Public Health Activities

NIU defines Public Health Activities as any activity currently listed in law or any regulatory structure for that purpose.

Security Event

Any reported event or potential breach of Confidentiality of an individual’s Records subject to the Reporting, Security Event Assessment and Breach Response Policy.

Security Event Assessment

An assessment to determine whether PHI has been compromised by a Security Event pursuant to the Event Response Policy. These assessments are managed by the Breach Assessment Team.

Security Rules

Standards, implementation specifications, rules and/or other requirements promulgated by the United States Department of Health and Human Services for the protection of Individually Identifiable Health Information, as set forth at 45 CFR Parts 160, 162 and 164.

Technical Safeguards

The technology, policy, and procedures for the use of ePHI that protect and control access to it.

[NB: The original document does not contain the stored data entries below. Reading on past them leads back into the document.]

Lemma next_of_inside (a : nat) (l : list nat) :
  a ∈ l -> last l ≠ Some a -> exists b, next_of a l = Some b /\ b ∈ l.
Proof.
  induction l as [|x l IH]; intros Hin Hlast.
  - apply elem_of_nil in Hin. contradiction.
  - simpl. destruct (decide (x = a)) as [->|Hne].
    + destruct l as [|y l]; [contradiction Hlast; reflexivity |].
      exists y. split; [reflexivity |].
      apply list_elem_of_further, list_elem_of_here.
    + apply elem_of_cons in Hin as [-> | Hin]; [contradiction Hne; reflexivity |].
      destruct l as [|y l]; [apply elem_of_nil in Hin; contradiction |].
      destruct (IH Hin) as (b & Hb & Hbin); [exact Hlast |].
      exists b. split; [exact Hb | apply list_elem_of_further, Hbin].
Qed.

Lemma tab_inside accepts (focusable : list nat) (shift : bool) (p : Page) (a : nat) :
  forallb accepts focusable = true ->
  a ∈ focusable -> activeElement p = Some a ->
  exists b, b ∈ focusable /\
            activeElement (key_down accepts focusable p ("Tab", shift)) = Some b.
Proof.
  intros Hacc Hin Ha.
  assert (Hall : forall x, x ∈ focusable -> accepts x = true).
  { intros x Hx. apply (proj1 (forallb_forall _ _) Hacc), list_elem_of_In, Hx. }
  destruct focusable as [|first rest]; [apply elem_of_nil in Hin; contradiction |].
  assert (Hfirst : first ∈ first :: rest) by apply list_elem_of_here.
  assert (Hlast : exists l, last (first :: rest) = Some l /\ l ∈ first :: rest).
  { destruct (last (first :: rest)) as [l|] eqn:El.
    - exists l. split; [reflexivity |].
      apply last_Some in El as [l' ->]. apply elem_of_app. right.
      apply list_elem_of_here.
    - apply last_None in El. discriminate. }
  destruct Hlast as (l & El & Hl).
  assert (Hkey : _handleTrapKeydown accepts "Tab" shift (first :: rest) p =
    if shift && bool_decide (Some a = Some first) then (focus accepts l p, true)
    else if negb shift && bool_decide (Some a = Some l) then (focus accepts first p, true)
    else (p, false)).
  { unfold _handleTrapKeydown. rewrite El, Ha. reflexivity. }
  unfold key_down. cbn [fst snd]. rewrite Hkey.
  change (String.eqb "Tab" "Tab") with true.
  destruct shift; cbn [andb negb].
  - destruct (bool_decide (Some a = Some first)) eqn:E.
    + exists l. split; [exact Hl |]. unfold focus. rewrite (Hall l Hl). reflexivity.
    + apply bool_decide_eq_false in E.
      unfold browser_tab. cbn [activeElement]. rewrite Ha. simpl.
      destruct (next_of_inside a (reverse (first :: rest))) as (b & Hb & Hbin).
      * apply elem_of_reverse, Hin.
      * rewrite last_reverse. simpl. congruence.
      * exists b. split; [apply elem_of_reverse, Hbin | exact Hb].
  - destruct (bool_decide (Some a = Some l)) eqn:E.
    + exists first. split; [exact Hfirst |]. unfold focus.
      rewrite (Hall first Hfirst). reflexivity.
    + apply bool_decide_eq_false in E.
      unfold browser_tab. cbn [activeElement]. rewrite Ha. simpl.
      destruct (next_of_inside a (first :: rest)) as (b & Hb & Hbin);
        [exact Hin | rewrite El; congruence |].
      exists b. split; [exact Hbin | exact Hb].
Qed.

Unsecured Protected Health Information

PHI that is not rendered unusable, unreadable, or indecipherable to unauthorized persons using a technology or methodology specified by the U.S. Department of Health and Human Services. PHI is deemed "secured" only if it is encrypted or destroyed in accordance with the guidance referenced by Health and Human Services and published by the National Institute of Standards and Testing.

Use

The employment, application, examination, or analysis of Individually Identifiable Health Information by an individual within the covered component or the sharing of PHI with an individual within the covered component.

Workforce

Including volunteers and "healthcare provider," means employees, volunteers, trainees, and other persons whose conduct, in the performance of work for a covered component, is under the direct control of the covered component, whether or not they are paid by the covered component.